[What you will do]
Exact repetition is the task: copy every entry below.

[Task material]

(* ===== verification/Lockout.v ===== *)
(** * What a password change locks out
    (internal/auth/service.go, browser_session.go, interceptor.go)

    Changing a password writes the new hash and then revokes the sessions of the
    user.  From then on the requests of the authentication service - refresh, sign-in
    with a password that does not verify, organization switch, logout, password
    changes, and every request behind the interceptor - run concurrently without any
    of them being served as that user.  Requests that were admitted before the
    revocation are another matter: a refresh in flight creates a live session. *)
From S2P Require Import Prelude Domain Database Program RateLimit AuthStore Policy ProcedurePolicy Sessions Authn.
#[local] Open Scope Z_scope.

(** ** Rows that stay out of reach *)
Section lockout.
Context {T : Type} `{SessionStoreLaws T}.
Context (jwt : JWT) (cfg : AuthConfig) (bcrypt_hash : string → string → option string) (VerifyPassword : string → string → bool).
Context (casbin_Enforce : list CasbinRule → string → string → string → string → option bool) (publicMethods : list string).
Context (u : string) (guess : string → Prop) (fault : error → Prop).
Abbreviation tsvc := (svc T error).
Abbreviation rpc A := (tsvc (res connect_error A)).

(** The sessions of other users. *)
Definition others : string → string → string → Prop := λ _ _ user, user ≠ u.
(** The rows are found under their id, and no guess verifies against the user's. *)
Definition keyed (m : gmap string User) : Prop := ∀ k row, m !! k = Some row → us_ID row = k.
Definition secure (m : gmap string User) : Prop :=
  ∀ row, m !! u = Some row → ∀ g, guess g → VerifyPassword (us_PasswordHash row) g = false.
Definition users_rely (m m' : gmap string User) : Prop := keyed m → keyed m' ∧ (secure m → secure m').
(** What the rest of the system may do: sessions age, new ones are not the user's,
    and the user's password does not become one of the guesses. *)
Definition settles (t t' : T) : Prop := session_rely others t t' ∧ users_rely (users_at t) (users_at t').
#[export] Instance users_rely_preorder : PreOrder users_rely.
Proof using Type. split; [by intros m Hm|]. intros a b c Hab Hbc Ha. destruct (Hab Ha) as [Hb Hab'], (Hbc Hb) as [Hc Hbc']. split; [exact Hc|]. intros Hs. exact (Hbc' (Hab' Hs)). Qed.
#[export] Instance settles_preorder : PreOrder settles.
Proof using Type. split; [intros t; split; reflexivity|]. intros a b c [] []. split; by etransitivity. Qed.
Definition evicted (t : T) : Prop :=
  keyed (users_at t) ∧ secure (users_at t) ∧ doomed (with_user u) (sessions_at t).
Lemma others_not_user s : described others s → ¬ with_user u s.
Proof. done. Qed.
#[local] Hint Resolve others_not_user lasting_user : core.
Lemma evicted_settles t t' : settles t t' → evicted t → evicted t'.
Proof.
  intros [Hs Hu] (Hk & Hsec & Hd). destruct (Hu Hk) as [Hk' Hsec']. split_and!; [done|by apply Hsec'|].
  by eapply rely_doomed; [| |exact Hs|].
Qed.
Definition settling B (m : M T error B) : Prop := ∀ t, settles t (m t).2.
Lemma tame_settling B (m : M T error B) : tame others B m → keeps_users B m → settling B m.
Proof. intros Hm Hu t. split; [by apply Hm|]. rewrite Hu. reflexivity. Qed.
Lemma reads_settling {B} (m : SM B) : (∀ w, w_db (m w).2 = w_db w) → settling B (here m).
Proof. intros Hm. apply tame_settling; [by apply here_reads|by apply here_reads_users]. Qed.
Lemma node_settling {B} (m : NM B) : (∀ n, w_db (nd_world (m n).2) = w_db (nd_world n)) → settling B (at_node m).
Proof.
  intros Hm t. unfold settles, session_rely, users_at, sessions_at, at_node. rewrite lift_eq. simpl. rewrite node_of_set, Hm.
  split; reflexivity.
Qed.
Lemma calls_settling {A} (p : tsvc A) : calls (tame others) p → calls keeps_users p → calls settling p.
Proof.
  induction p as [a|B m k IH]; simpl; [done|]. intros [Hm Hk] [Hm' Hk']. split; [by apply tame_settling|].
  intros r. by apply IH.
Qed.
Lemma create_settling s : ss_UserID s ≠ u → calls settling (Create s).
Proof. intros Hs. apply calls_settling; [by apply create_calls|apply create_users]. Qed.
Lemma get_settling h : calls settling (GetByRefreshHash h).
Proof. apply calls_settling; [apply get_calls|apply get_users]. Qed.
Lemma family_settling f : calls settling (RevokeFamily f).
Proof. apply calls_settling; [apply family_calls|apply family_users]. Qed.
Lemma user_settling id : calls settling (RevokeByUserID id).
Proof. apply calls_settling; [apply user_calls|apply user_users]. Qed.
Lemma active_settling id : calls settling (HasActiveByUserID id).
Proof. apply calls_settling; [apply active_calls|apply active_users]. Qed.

[Response to the exercise]
(* ===== verification/Lockout.v ===== *)
(** * What a password change locks out
    (internal/auth/service.go, browser_session.go, interceptor.go)

    Changing a password writes the new hash and then revokes the sessions of the
    user.  From then on the requests of the authentication service - refresh, sign-in
    with a password that does not verify, organization switch, logout, password
    changes, and every request behind the interceptor - run concurrently without any
    of them being served as that user.  Requests that were admitted before the
    revocation are another matter: a refresh in flight creates a live session. *)
From S2P Require Import Prelude Domain Database Program RateLimit AuthStore Policy ProcedurePolicy Sessions Authn.
#[local] Open Scope Z_scope.

(** ** Rows that stay out of reach *)
Section lockout.
Context {T : Type} `{SessionStoreLaws T}.
Context (jwt : JWT) (cfg : AuthConfig) (bcrypt_hash : string → string → option string) (VerifyPassword : string → string → bool).
Context (casbin_Enforce : list CasbinRule → string → string → string → string → option bool) (publicMethods : list string).
Context (u : string) (guess : string → Prop) (fault : error → Prop).
Abbreviation tsvc := (svc T error).
Abbreviation rpc A := (tsvc (res connect_error A)).

(** The sessions of other users. *)
Definition others : string → string → string → Prop := λ _ _ user, user ≠ u.
(** The rows are found under their id, and no guess verifies against the user's. *)
Definition keyed (m : gmap string User) : Prop := ∀ k row, m !! k = Some row → us_ID row = k.
Definition secure (m : gmap string User) : Prop :=
  ∀ row, m !! u = Some row → ∀ g, guess g → VerifyPassword (us_PasswordHash row) g = false.
Definition users_rely (m m' : gmap string User) : Prop := keyed m → keyed m' ∧ (secure m → secure m').
(** What the rest of the system may do: sessions age, new ones are not the user's,
    and the user's password does not become one of the guesses. *)
Definition settles (t t' : T) : Prop := session_rely others t t' ∧ users_rely (users_at t) (users_at t').
#[export] Instance users_rely_preorder : PreOrder users_rely.
Proof using Type. split; [by intros m Hm|]. intros a b c Hab Hbc Ha. destruct (Hab Ha) as [Hb Hab'], (Hbc Hb) as [Hc Hbc']. split; [exact Hc|]. intros Hs. exact (Hbc' (Hab' Hs)). Qed.
#[export] Instance settles_preorder : PreOrder settles.
Proof using Type. split; [intros t; split; reflexivity|]. intros a b c [] []. split; by etransitivity. Qed.
Definition evicted (t : T) : Prop :=
  keyed (users_at t) ∧ secure (users_at t) ∧ doomed (with_user u) (sessions_at t).
Lemma others_not_user s : described others s → ¬ with_user u s.
Proof. done. Qed.
#[local] Hint Resolve others_not_user lasting_user : core.
Lemma evicted_settles t t' : settles t t' → evicted t → evicted t'.
Proof.
  intros [Hs Hu] (Hk & Hsec & Hd). destruct (Hu Hk) as [Hk' Hsec']. split_and!; [done|by apply Hsec'|].
  by eapply rely_doomed; [| |exact Hs|].
Qed.
Definition settling B (m : M T error B) : Prop := ∀ t, settles t (m t).2.
Lemma tame_settling B (m : M T error B) : tame others B m → keeps_users B m → settling B m.
Proof. intros Hm Hu t. split; [by apply Hm|]. rewrite Hu. reflexivity. Qed.
Lemma reads_settling {B} (m : SM B) : (∀ w, w_db (m w).2 = w_db w) → settling B (here m).
Proof. intros Hm. apply tame_settling; [by apply here_reads|by apply here_reads_users]. Qed.
Lemma node_settling {B} (m : NM B) : (∀ n, w_db (nd_world (m n).2) = w_db (nd_world n)) → settling B (at_node m).
Proof.
  intros Hm t. unfold settles, session_rely, users_at, sessions_at, at_node. rewrite lift_eq. simpl. rewrite node_of_set, Hm.
  split; reflexivity.
Qed.
Lemma calls_settling {A} (p : tsvc A) : calls (tame others) p → calls keeps_users p → calls settling p.
Proof.
  induction p as [a|B m k IH]; simpl; [done|]. intros [Hm Hk] [Hm' Hk']. split; [by apply tame_settling|].
  intros r. by apply IH.
Qed.
Lemma create_settling s : ss_UserID s ≠ u → calls settling (Create s).
Proof. intros Hs. apply calls_settling; [by apply create_calls|apply create_users]. Qed.
Lemma get_settling h : calls settling (GetByRefreshHash h).
Proof. apply calls_settling; [apply get_calls|apply get_users]. Qed.
Lemma family_settling f : calls settling (RevokeFamily f).
Proof. apply calls_settling; [apply family_calls|apply family_users]. Qed.
Lemma user_settling id : calls settling (RevokeByUserID id).
Proof. apply calls_settling; [apply user_calls|apply user_users]. Qed.
Lemma active_settling id : calls settling (HasActiveByUserID id).
Proof. apply calls_settling; [apply active_calls|apply active_users]. Qed.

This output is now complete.